(Beginning of Data excerpts)

Lemma wp_frame_alone K w ifindex frame l s :
  world_inv w → Forall is_u8 frame → w_sessions w !! l = Some s → s_iface s ≠ None →
  ¬ confirms (s_tgt_r s) (InFrame ifindex frame) →
  wp (ndL_handle_frame K ifindex frame) (λ _, left_alone l s) w.
Proof.
  intros Hinv Hu8 Hl Hi Hna. unfold ndL_handle_frame. wp_step. wp_step. wp_step.
  assert (left_alone l s w) as Hskip by (by exists s).
  eapply wp_search_iface; [exact Hinv|]. destruct (List.find _ _) as [il|] eqn:Hf; [|by wp_step].
  apply find_iface_Some in Hf as (i & Hif & _).
  destruct (parse_frame_Some frame Hu8) as [r Hr]. wp_step.
  eapply wp_in_bounds; [exact Hr|]. unfold ndL_handle_rx.
  destruct r as [|src dst tgt src_ll|tgt| |]; [by wp_step| | |by wp_step..].
  - wp_step. wp_step. destruct (i_proxy i) as [pl|] eqn:Epl; [|by wp_step].
    pose proof Hinv as ([[_ _ _ _ Hpr] _ _ _] & _). destruct (Hpr _ _ _ Hif Epl) as (p & Hp & _).
    by eapply wp_proxy_ns_alone.
  - wp_step. eapply wp_session_find_r; [exact Hinv|].
    destruct (List.find _ _) as [sl|] eqn:Hf; [|by wp_step].
    apply find_session_Some in Hf as (sk & Hsk & [Hik Htk]%andb_true_iff).
    apply bool_decide_eq_true in Hik. apply nd_addr_eq_spec in Htk. subst tgt.
    eapply wp_mono; [eapply wp_session_handle_na; [exact Hinv|exact Hsk|by rewrite Hik]|].
    intros [] w' (_ & _ & Hfr). eapply frame_left_alone; [exact Hfr| |exact Hl].
    by intros ->; simplify_eq.
Qed.

(** The handlers of one turn. *)
Definition bystander (tgt : nd_addr) (ki : kernel * input) : Prop := input_ok ki.2 ∧ ¬ confirms tgt ki.2.

Definition alone_inv l s w w' : Prop :=
  world_inv w' ∧ configured w' = configured w ∧ left_alone l s w'.

Lemma alone_handled l s w w' :
  handled w w' → w_sessions w !! l = Some s → alone_inv l s w w'.
Proof. intros (? & ? & _ & Ht) Hl. split_and!; [done|done|]. by eapply timers_left_alone. Qed.

Lemma alone_trans l s w w1 w2 s1 :
  alone_inv l s w w1 → w_sessions w1 !! l = Some s1 → alone_inv l s1 w1 w2 → alone_inv l s w w2.
Proof.
  intros (_ & E1 & (s1' & Hs1 & Hu1)) Hs1' (? & E2 & (s2 & Hs2 & Hu2)).
  rewrite Hs1 in Hs1'. injection Hs1' as ->. split_and!; [done|by rewrite E2|]. exists s2. split; [done|]. by eapply undisturbed_trans.
Qed.

Lemma wp_input_alone K i w l s :
  world_inv w → input_ok i → ¬ confirms (s_tgt_r s) i → w_sessions w !! l = Some s → s_iface s ≠ None →
  wp (handle_input K i) (λ _, alone_inv l s w) w.
Proof.
  intros Hinv Hok Hc Hl Hi. destruct i as [ifindex frame|d]; cbn [handle_input].
  - eapply wp_mono; [eapply wp_and; [by eapply wp_handle_frame|by eapply wp_frame_alone]|].
    intros [] w' [[? ?] ?]. split_and!; [done|by apply static_configured|done].
  - eapply wp_mono; [by apply wp_handle_datagram|]. intros [] w' ?. by apply alone_handled.
Qed.

Lemma wp_inputs_alone inputs w l s :
  world_inv w → Forall (bystander (s_tgt_r s)) inputs → w_sessions w !! l = Some s → s_iface s ≠ None →
  wp (for_each inputs (λ ki, handle_input (fst ki) (snd ki))) (λ _, alone_inv l s w) w.
Proof.
  intros Hinv Hin Hl Hi.
  apply (wp_for_each (λ ls w', alone_inv l s w w' ∧ Forall (bystander (s_tgt_r s)) ls)); [| |by intros w' [? _]].
  - split; [|done]. by apply alone_handled; [apply handled_refl|].
  - intros [K i] ls w' [Hw' [[Hok Hc] Hls]%list.Forall_cons].
    pose proof Hw' as (Hinv' & _ & (s' & Hs' & Hu)). pose proof Hu as (Et & _ & _ & Ei & _).
    eapply wp_mono; [eapply wp_input_alone; [done|exact Hok|by rewrite Et|exact Hs'|by rewrite Ei]|].
    intros [] w2 Hw2. split; [|done]. by eapply alone_trans.
Qed.

(** ** The timers of one turn *)

Definition now_conf w := (nd_current_time w, w_conf w).

Lemma configured_now w w' : configured w' = configured w → now_conf w' = now_conf w.
Proof. unfold configured, now_conf. congruence. Qed.

(** The session after the timers: visited when a round was due. *)
Definition after_timers v w l s v' w' : Prop :=
  world_inv w' ∧ now_conf w' = now_conf w ∧
  if 100 <? nd_current_time w - last_session_update v then
    last_session_update v' = nd_current_time w ∧
    ∀ s', w_sessions w' !! l = Some s' → ∃ s1 s2,
      undisturbed s s1 ∧ visited (w_conf w) (nd_current_time w) s1 (Some s2) ∧ undisturbed s2 s'
  else last_session_update v' = last_session_update v ∧ left_alone l s w'.

Lemma wp_timers_session K v w l s :
  world_inv w → w_sessions w !! l = Some s →
  wp (loop_timers K v) (after_timers v w l s) w.
Proof.
  intros Hinv Hl. unfold loop_timers. wp_step.
  eapply wp_mono; [by apply wp_loop_dump|]. intros q w1 H1. wp_step. wp_step. wp_step.
  pose proof H1 as (Hinv1 & Hc1%configured_now & _ & Ht1).
  destruct (timers_left_alone _ _ _ _ Ht1 Hl) as (s1 & Hs1 & Hu1).
  pose proof Hc1 as Hc1'. injection Hc1' as Et1 Ec1. rewrite Et1.
  assert (∀ w2 (u : Z) q,
    world_inv w2 → now_conf w2 = now_conf w →
    (∀ w3 v3, world_inv w3 → now_conf w3 = now_conf w → timers_kept w2 w3 →
       last_session_update v3 = u → after_timers v w l s v3 w3) →
    wp (check ← (if 5000 <? nd_current_time w - last_iface_check v
           then nd_iface_rebind_all K;; mret (nd_current_time w) else mret (last_iface_check v));
        mret (mk_loop q u check)) (after_timers v w l s) w2) as Hend.
  { intros w2 u q' Hinv2 Hc2 Hk. wp_step. destruct (5000 <? _); [|repeat wp_step; by apply (Hk w2)].
    wp_step. eapply wp_mono; [by apply wp_rebind_all|]. intros [] w3 (? & Hst & _ & ?). do 2 wp_step.
    apply (Hk w3); [done| |done|done]. rewrite <- Hc2. by apply configured_now, static_configured. }
  destruct (100 <? _) eqn:Edue.
  - wp_step. eapply wp_mono; [by apply (wp_round w1 l s1)|].
    intros [] w2 (Hinv2 & Hst2 & Hvis). wp_step.
    assert (now_conf w2 = now_conf w) as Hc2
      by (rewrite <- Hc1; by apply configured_now, static_configured).
    apply Hend; [done|done|]. intros w3 v3 Hinv3 Hc3 Ht3 E3. split_and!; [done|done|]. rewrite Edue.
    split; [done|]. intros s3 Hs3. specialize (Ht3 l). rewrite Hs3 in Ht3.
    destruct (w_sessions w2 !! l) as [s2|]; [|done]. injection Ht3 as Ht3. exists s1, s2.
    rewrite Ec1, Et1 in Hvis. split_and!; [done|done|].
    apply same_undisturbed. unfold timers. congruence.
  - wp_step. apply Hend; [done|done|]. intros w3 v3 Hinv3 Hc3 Ht3 E3. split_and!; [done|done|]. rewrite Edue.
    split; [done|]. destruct (timers_left_alone _ _ _ _ Ht3 Hs1) as (s3 & Hs3 & Hu3).
    exists s3. split; [done|]. by eapply undisturbed_trans.
Qed.

(** ** The life of a session *)

(** The session [l], which probes [tgt], survives the turns from [w0] to [w]:
    nobody advertises [tgt], and the clock advances by at most [gap] per turn. *)
Inductive survives l (tgt : nd_addr) (gap : Z) w0 v0 : world → loop_vars → Prop :=
  | sv_start : survives l tgt gap w0 v0 w0 v0
  | sv_turn K w v v' w1 inputs w2 now' :
      survives l tgt gap w0 v0 w v →
      loop_timers K v w = Ret v' w1 → is_Some (w_sessions w1 !! l) →
      Forall (bystander tgt) inputs →
      for_each inputs (λ ki, handle_input (fst ki) (snd ki)) w1 = Ret () w2 →
      nd_current_time w2 ≤ now' ≤ nd_current_time w2 + gap →
      survives l tgt gap w0 v0 (w2 <| nd_current_time := now' |>) v'.

(** The last moment of a session, for turns at most [gap] apart. *)
Definition deadline (gap : Z) w v s : Z :=
  let delta := 100 + gap in
  Z.max (nd_current_time w)
    (expiry (w_conf w) delta (Z.max (nd_current_time w) (last_session_update v + delta)) s) + delta.

(** What holds at the start of every turn that [s0] lives to see. *)
Record aging l gap w0 v0 s0 w v s : Prop := {
  ag_inv : world_inv w;
  ag_conf : w_conf w = w_conf w0;
  ag_session : w_sessions w !! l = Some s;
  ag_iface : s_iface s ≠ None;
  ag_tgt : s_tgt_r s = s_tgt_r s0;
  ag_now : nd_current_time w ≤ deadline gap w0 v0 s0;
  ag_last : last_session_update v + (100 + gap) ≤ deadline gap w0 v0 s0;
  ag_expiry :
    expiry (w_conf w0) (100 + gap) (Z.max (nd_current_time w) (last_session_update v + (100 + gap))) s +
    (100 + gap) ≤ deadline gap w0 v0 s0 }.

Lemma aging_start l gap w0 v0 s0 :
  world_inv w0 → w_sessions w0 !! l = Some s0 → s_iface s0 ≠ None → 0 ≤ gap →
  last_session_update v0 ≤ nd_current_time w0 → aging l gap w0 v0 s0 w0 v0 s0.
Proof. intros. constructor; try done; unfold deadline; lia. Qed.
(** C27: One rebind pass reconciles every interface with the kernel.  It returns, and
    afterwards an interface the kernel does not have is in the waiting state; one
    the kernel has is up at the kernel's index with its administrative state,
    unless the membership could not be added, and advertises the kernel's
    link-layer address; when the lookup itself fails, nothing changes. *)
Theorem rebind_reconciles K w l i :
  world_inv w → w_ifaces w !! l = Some i →
  ∃ w' i', nd_iface_rebind_all K w = Ret () w' ∧ w_ifaces w' !! l = Some i' ∧
    let '(cur, errno) := k_nametoindex K (i_name i) in
    (cur = 0 → errno = 0 ∨ errno = ENODEV → i_up i' = false) ∧
    (cur = 0 → errno ≠ 0 → errno ≠ ENODEV → i' = i) ∧
    (cur ≠ 0 → k_add_membership K cur (i_promiscuous i) = true →
       i_up i' = true ∧ i_index i' = cur ∧ i_admin_up i' = kernel_admin_up K (i_name i)) ∧
    (cur ≠ 0 → ∀ ll, k_hwaddr K (i_name i) = Some ll → i_lladdr i' = ll).
Proof.
  intros Hinv Hi. destruct (wp_returns _ _ _ (wp_rebind_all_exact K w Hinv)) as ([] & w' & Hret & Hall).
  exists w', (reconciled K i). split_and!; [done|by rewrite Hall, Hi|]. unfold reconciled.
  destruct (k_nametoindex K (i_name i)) as [cur errno].
  destruct (Z.eqb_spec cur 0) as [-> |Hc].
  - split_and!; [|  |done|done].
    + intros _ [-> | ->]; cbn; destruct (i_up i) eqn:E; done.
    + intros _ H1 H2. by rewrite (proj2 (Z.eqb_neq _ _) H1), (proj2 (Z.eqb_neq _ _) H2).
  - split_and!; [done|done| |].
    + intros _ ->. cbn [negb]. destruct (Z.eqb_spec cur (i_index i)) as [-> |], (i_up i) eqn:Eup;
        cbn [andb]; split_and!; try done; by destruct (k_hwaddr K (i_name i)).
    + intros _ ll ->. destruct (_ && _); [done|]. by destruct (negb _).
Qed.
(** ** Resolution of a target *)

(** The first rule of the proxy that matches the target. *)
Definition rule_for w (p : nd_proxy) (tgt : nd_addr) : option loc :=
  List.find (λ rl, match w_rules w !! rl with
                   | Some r => nd_addr_match (r_addr r) tgt (r_prefix r) | None => false end) (p_rules p).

(End of Data excerpts)

#### What is required:
Set down, exactly as they stand above, the lines starting with the line with "ag_inv : world_inv w;" and going on through the line with "Lemma aging_start l", and no others.

#### Result:
  ag_inv : world_inv w;
  ag_conf : w_conf w = w_conf w0;
  ag_session : w_sessions w !! l = Some s;
  ag_iface : s_iface s ≠ None;
  ag_tgt : s_tgt_r s = s_tgt_r s0;
  ag_now : nd_current_time w ≤ deadline gap w0 v0 s0;
  ag_last : last_session_update v + (100 + gap) ≤ deadline gap w0 v0 s0;
  ag_expiry :
    expiry (w_conf w0) (100 + gap) (Z.max (nd_current_time w) (last_session_update v + (100 + gap))) s +
    (100 + gap) ≤ deadline gap w0 v0 s0 }.

Lemma aging_start l gap w0 v0 s0 :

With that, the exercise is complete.